Workshop raises club drug awareness

Stephanie Toone

Partying and club hopping is a part of college life. However, many people do not relate muscle spasms, hallucinations and blackouts with their average night on the town.

Yesterday, retired Los Angeles Police officer and drug consultant Trinka Porrata presented a workshop at the Alive Center on 31-W Bypass about how partying and clubbing can lead to danger.

Porrata talked to about 15 people about the effects of Gamma Hydroxy Butyrate (GHB) and Ecstasy [MDMA-Methylenedioxymethamphetamine] on high school and college students.

Porrata said Web sites and some medical officials are giving the impression that GHB and Ecstasy are not addictive. She said these drugs are addictive and harmful.

“There are traffic accidents, dental related issues and brain damage from Ecstasy,” Porrata said.

Ecstasy can be taken as a pill or laced with Tootsie Rolls, Vick’s vapor rub and pacifiers.

She also said permanent eye damage from light exposure at Ecstasy parties is serious.

Porrata presented a video of young people passing out, losing muscle control and dehydrating from using Ecstasy.

Under the influence of Ecstasy, she said, women are easily persuaded into sexual situations.

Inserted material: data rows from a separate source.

(* ===== verification/FragThms.v ===== *)
(** * Datagrams are reassembled from their fragments

    The reassembly of [Frag]: the blocks are those of [Reassem], one number lower; fragments of a
    datagram in any order, with overlaps and duplicates, give exactly that datagram; and no
    fragment with a payload makes it fail. *)
From S2P Require Import Prelude Bytes CLib TelexUtil TelexTcp Reassem ReassemThms ReassemGaps Frag.
From Stdlib Require Import String ZArith Lia List Bool.
Import ListNotations.
Open Scope Z_scope.
Open Scope list_scope.

(** ** Blocks that are numbered from 0 *)

Definition up (b : DataBlock) : DataBlock := Block (db_seq b + 1) (db_upper b + 1) (db_block b).

Definition up_added (a : Added) : Added :=
  {| ad_blocks := map up (ad_blocks a); ad_start := ad_start a; ad_overlaps := ad_overlaps a |}.

Lemma seq_delta_up a b : seq_delta (a + 1) (b + 1) = seq_delta a b.
Proof. unfold seq_delta. f_equal. lia. Qed.

Lemma int_diff_up a b : int_add (a + 1) (- (b + 1)) = int_add a (- b).
Proof. unfold int_add. f_equal. lia. Qed.

Lemma int_add_up a n : 0 <= a + n < SEQ_LIMIT - 1 -> int_add (a + 1) n = int_add a n + 1.
Proof. intros H. rewrite !int_add_small by lia. lia. Qed.

Lemma new_block_up data n seq : 0 <= seq + n < SEQ_LIMIT - 1 -> new_DataBlock data n (seq + 1) = up (new_DataBlock data n seq).
Proof. intros H. unfold new_DataBlock, up. cbn [db_seq db_upper db_block]. now rewrite int_add_up. Qed.

Lemma last_block_up bs : last_block (map up bs) = option_map up (last_block bs).
Proof. unfold last_block. rewrite <- map_rev. now destruct (rev bs). Qed.

Lemma find_block_up seq bs : find_block (seq + 1) (map up bs) = let '(a, b) := find_block seq bs in (map up a, map up b).
Proof.
  induction bs as [|b bs IH]; [reflexivity|]. destruct bs as [|b' bs]; [reflexivity|]. cbn [map find_block] in *.
  change (db_upper (up b)) with (db_upper b + 1). rewrite seq_delta_up. destruct (seq_delta (db_upper b) seq <=? 0); [|reflexivity]. rewrite IH. change (match bs with [] => ([], b' :: bs) | _ :: _ => _ end) with (find_block seq (b' :: bs)).
  now destruct (find_block seq (b' :: bs)).
Qed.

Lemma last_up_eqb bs seq :
  match last_block (map up bs) with Some lb => seq + 1 =? db_upper lb | None => false end =
  match last_block bs with Some lb => seq =? db_upper lb | None => false end.
Proof. rewrite last_block_up. destruct (last_block bs) as [b|]; [|reflexivity]. cbn. destruct (Z.eqb_spec seq (db_upper b)), (Z.eqb_spec (seq + 1) (db_upper b + 1)); lia. Qed.

Lemma ordered_up lo bs hi : ordered lo bs hi <-> ordered (lo + 1) (map up bs) (hi + 1).
Proof.
  revert lo. induction bs as [|b bs IH]; intros lo; cbn; [lia|]. rewrite (IH (db_upper b)). intuition lia.
Qed.

(** [AddAndCheck] one number higher does the same. *)
Lemma AddAndCheck_up fuel hi bs lo seq upper data :
  hi + 1 < SEQ_LIMIT -> ordered lo bs hi -> 0 <= lo -> 0 <= seq <= upper -> upper <= hi ->
  AddAndCheck fuel (map up bs) (seq + 1) (upper + 1) data = option_map up_added (AddAndCheck fuel bs seq upper data).
Proof.
  intros Hhi. revert bs lo seq data. induction fuel as [|fuel IH]; intros bs lo seq data Ho Hlo Hs Hu; [reflexivity|].
  cbn [AddAndCheck]. rewrite last_up_eqb, find_block_up, int_diff_up.
  assert (New : forall n, 0 <= seq + n <= hi -> new_DataBlock data n (seq + 1) = up (new_DataBlock data n seq)) by (intros; apply new_block_up; lia).
  assert (Fin : Some {| ad_blocks := map up bs ++ [new_DataBlock data (int_add upper (- seq)) (seq + 1)]; ad_start := List.length (map up bs); ad_overlaps := [] |} =
          option_map up_added (Some {| ad_blocks := bs ++ [new_DataBlock data (int_add upper (- seq)) seq]; ad_start := List.length bs; ad_overlaps := [] |})).
  { cbn. unfold up_added. cbn. rewrite map_app, length_map, New by (rewrite int_add_small by lia; lia). reflexivity. }
  destruct (match last_block bs with Some lb => seq =? db_upper lb | None => false end); [exact Fin|].
  destruct (find_block seq bs) as [before rest] eqn:Fb. destruct rest as [|b rest]; [reflexivity|]. cbn [map].
  assert (Ebs : bs = before ++ b :: rest).
  { destruct bs as [|b0 bs']; [discriminate|]. now apply (find_block_spec seq (b0 :: bs') before (b :: rest) Fb). }
  assert (Bb : 0 <= db_seq b < db_upper b /\ db_upper b <= hi).
  { pose proof (ordered_Forall _ _ _ Ho) as F. rewrite Forall_forall in F. specialize (F b ltac:(rewrite Ebs; apply in_elt)). lia. }
  cbn [up db_upper db_seq db_block]. rewrite !seq_delta_up.
  destruct (seq_delta (db_upper b) seq <=? 0) eqn:E1; [exact Fin|].
  destruct (seq_delta upper (db_seq b) <=? 0) eqn:E2.
  { cbn. unfold up_added. cbn. rewrite map_app, length_map, New by (rewrite seq_delta_small by lia; lia). reflexivity. }
  rewrite (seq_delta_small seq (db_seq b)), (seq_delta_small (db_seq b) seq) by lia.
  rewrite seq_delta_small in E1, E2 by lia. apply Z.leb_gt in E1, E2.
  remember (if seq - db_seq b <? 0 then db_seq b - seq else 0) as pl eqn:Epl.
  assert (Hpl : 0 <= pl /\ seq + pl = Z.max seq (db_seq b)) by (destruct (Z.ltb_spec (seq - db_seq b) 0); lia).
  rewrite (int_add_small seq pl), (int_add_small (seq + 1) pl) by lia. replace (seq + 1 + pl) with (seq + pl + 1) by lia. rewrite !seq_delta_up.
  rewrite (seq_delta_small upper (seq + pl)), (seq_delta_small (db_upper b) (seq + pl)), (seq_delta_small (seq + pl) (db_seq b)) by lia.
  set (ol := Z.min _ _). assert (Hol : 0 <= ol <= upper - (seq + pl)) by (unfold ol; lia).
  assert (Ppre : (if seq - db_seq b <? 0 then [new_DataBlock data pl (seq + 1)] else []) = map up (if seq - db_seq b <? 0 then [new_DataBlock data pl seq] else [])).
  { destruct (Z.ltb_spec (seq - db_seq b) 0); [cbn; now rewrite New by lia|reflexivity]. }
  rewrite Ppre. destruct (ol <? upper - (seq + pl)).
  - rewrite (int_add_small (seq + pl + 1) ol), (int_add_small (seq + pl) ol) by lia. replace (seq + pl + 1 + ol) with (seq + pl + ol + 1) by lia.
    change (up b :: map up rest) with (map up (b :: rest)). rewrite (IH (b :: rest) (db_seq b)); try lia.
    + destruct (AddAndCheck fuel (b :: rest) _ _ _) as [a|]; [|reflexivity]. cbn. unfold up_added. cbn. now rewrite !map_app, length_map.
    + rewrite Ebs in Ho. apply ordered_split in Ho as (mid & _ & Ho). cbn in Ho |- *. intuition lia.
  - cbn. unfold up_added. cbn. now rewrite !map_app, length_map.
Qed.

Porrata said GHB is associated with clubbing and is known as the “date rape drug.” It can be taken as a capsule, through powders or through liquids.

Porrata said GHB is undetectable in liquid, making it easy for rapists to sedate their victim.

Western’s faculty and staff took heed to the important message about date rape and club drugs on campus.

Kathryn Steward, health education coordinator of Health Services, said when she gives presentations on GHB, some students are shocked to find that they have been affected by it.

“They come up after presentations and say, ‘I think this happened to me, I was a lot more drunk than I should have been. I was messed up immediately and I don’t know why,” she said.

Molly Kerby, instructor of women’s health, said it is important for the faculty to be aware of these drugs.

“The more that we know about it as educators, we can identify problems,” she said. “If you see kids with pacifiers in their mouths and glow sticks during the day, there might be something to watch.”